Most every major paper covered the shakeup news coming out of Fidelity last week, but that doesn't mean they agreed on what the news was. Some reporters simply skimmed the surface of the press release and covered a "management restructuring" and
the chief operating officer's retirement, while savvier reporters dug deeper to uncover what this means to Ned Johnson's line of succession at Fidelity. That gap in coverage may not entirely be accidental and fund firms seeking to handle their own news crises may want to pay close attention to what Fidelity did.
The headlines tell the story --
Marketwatch proclaimed
Fidelity Investments COO Reynolds to Retire,
Reuters imparted
Fidelity Says Vice-chairman Reynolds to Retire,
Bloomberg told us that
Fidelity's Ned Johnson to Step in as Reynolds Retires,
Dow Jones Newswires said
Fidelity Investments COO Reynolds to Retire,
Forbes simply put it as
Fidelity's COO Retires, and
Morningstar's Fund Times added the length of tenure with
Longtime Fidelity Leader Retires
Oddly, all of the above stories took the view that this was a routine retirement of a top executive, not pausing to consider that Reynolds was in line to succeed Ned Johnson on the Fidelity throne, and that he is just 55 years old.
Publications that were closer to the action, like those in Fidelity's hometown of Boston, made a deeper assessment of the situation.
The
Boston Globe had the headlines --
Climbing Fidelity's ladder?
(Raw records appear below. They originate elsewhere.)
(** * OPFace: mint authorization and provenance recording

    A shallow embedding of [contract/src/contracts/OPFace.ts], the OP_NET
    contract that sells at most 100 tokens for a fixed payment to a fixed
    treasury address and remembers, for every token, who minted it and in
    which block.

    Layout of the development:
    - machine integers and [SafeMath];
    - reverts and the contract monad (storage threaded through, a throw
      keeps the storage as it was when the throw happened);
    - the transaction environment ([Blockchain.tx], [Blockchain.block]);
    - the inherited OP721 ledger, which is not part of the repository;
    - the contract [OPFace] itself, method by method;
    - the platform: atomic revert, call sequences, the deployed state;
    - the pure parts of the web client that talk to the contract;
    - the theorems. *)

From Stdlib Require Import ZArith String List Lia Ascii.
From stdpp Require Import gmap strings list fin_maps pretty.
From Equations Require Import Equations.

Open Scope Z_scope.

(** ** Machine integers *)

(** [u64] and [u256] values are integers in [0, 2^64) and [0, 2^256). *)
Module u256.

Definition modulus : Z := 2 ^ 256.
Definition Zero : Z := 0.
Definition One : Z := 1.

(** [u256.add] wraps around. *)
Definition add (a b : Z) : Z := (a + b) mod modulus.

(** Zero extension of a narrower unsigned integer keeps its value. *)
Definition fromU32 (v : Z) : Z := v.
Definition fromU64 (v : Z) : Z := v.

End u256.

(** ** Reverts and the contract monad *)

(** [throw new Revert(message)]: the only way a method fails. *)
Inductive Revert : Type :=
| mkRevert (message : string).

Definition message (e : Revert) : string :=
  match e with mkRevert m => m end.

Inductive Result (A : Type) : Type :=
| Ok (a : A)
| Throw (e : Revert).

Arguments Ok {A} a.
Arguments Throw {A} e.

Module Contract.

(** A computation over a storage type [S].  On [Throw] the second
    component is the storage as the throwing statement found it, so
    that "nothing was written before the throw" is a statement one can
    prove or refute, not one that holds by construction. *)
Definition M (S A : Type) : Type := S -> Result A * S.

Definition ret {S A} (a : A) : M S A := fun s => (Ok a, s).

Definition bind {S A B} (m : M S A) (k : A -> M S B) : M S B :=
  fun s =>
    match m s with
    | (Ok a, s') => k a s'
    | (Throw e, s') => (Throw e, s')
    end.

Definition throw {S A} (e : Revert) : M S A := fun s => (Throw e, s).

Definition gets {S A} (f : S -> A) : M S A := fun s => (Ok (f s), s).

Definition modify {S} (f : S -> S) : M S unit := fun s => (Ok tt, f s).

End Contract.

Import Contract.

Declare Scope contract_scope.
Delimit Scope contract_scope with contract.
Notation "x <- m ;; k" := (bind m (fun x => k))
  (at level 100, m at next level, right associativity) : contract_scope.
Notation "m ;;; k" := (bind m (fun _ => k))
  (at level 100, right associativity) : contract_scope.

Module SafeMath.

Definition overflow : Revert := mkRevert "SafeMath: addition overflow".

(** Modelled from the spec: [SafeMath.add] of the runtime library, the
    trapping addition the ledger uses (never a silent wrap-around): it
    reverts when the wrapped sum is below the first operand. *)
Definition add {S} (a b : Z) : M S Z :=
  let c := u256.add a b in
  if c <? a then throw overflow else ret c.

End SafeMath.

(** ** The transaction environment *)

(** An [Address] is 32 bytes; it is represented by the 256-bit number
    those bytes spell. *)
Abbreviation Address := Z (only parsing).

Module AddressOps.

Definition zero : Address := 0.

End AddressOps.

(** One output of the submitting transaction.  [to] is the decoded
    bech32 address, [None] for an output that has none ([null]). *)
Record TransactionOutput : Type := mkOutput {
  to : option string;
  value : Z (* u64 *)
}.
Wear a helmet,
A surprise retirement changes succession picture at Fidelity, and
McColgan boosted brokerage business. All three highlight the succession issue.
The Globe's Beantown rival, the
The Boston Herald, also set its sights on succession with
Ned’s retirement plan: Heir-apparent Out, Brokerage Chief In and
Some see McColgan as next CEO.
The
Street.com and
AP also got the real story with
Management Shakeup at Fidelity and
Changes at Fidelity Stir Succession Speculation, respectively.
Surprisingly, the
LA Times and
Washington Post did not cover the story at all.
The fact that many business oriented publications missed the larger story highlights the rousing success by Anne Crowley and the Fidelity public relations team. Presumably, Crowley, Jennifer Engel, Vin Loporchio, Michael Shamrell and perhaps others, strove to make this story about a routine management realignment and not the loss of Bob Reynolds, perhaps the most viable successor to Ned Johnson.
The Fidelity press release framed the story as the announcement of "a new alignment of the firm's distribution, operations, and administrative functions in a move designed to meet the present and future needs of an ever increasingly diverse customer base."
This clever camouflage set the tone for the rest of the release, disguising the news as a simple realignment and not Reynolds' sudden retirement.
Crowley and team also report the information about Ellyn McColgan's new post and Abby Johnson's new role as part of the realignment. Reynolds's name finally pops up in the the third paragraph, as a seeming footnote to the story.
This is a lesson about how valuable a good public relations team can be to a fund firm; they can turn a succession shakeup into a "management realignment" that benefits customers above all. Now that's magic.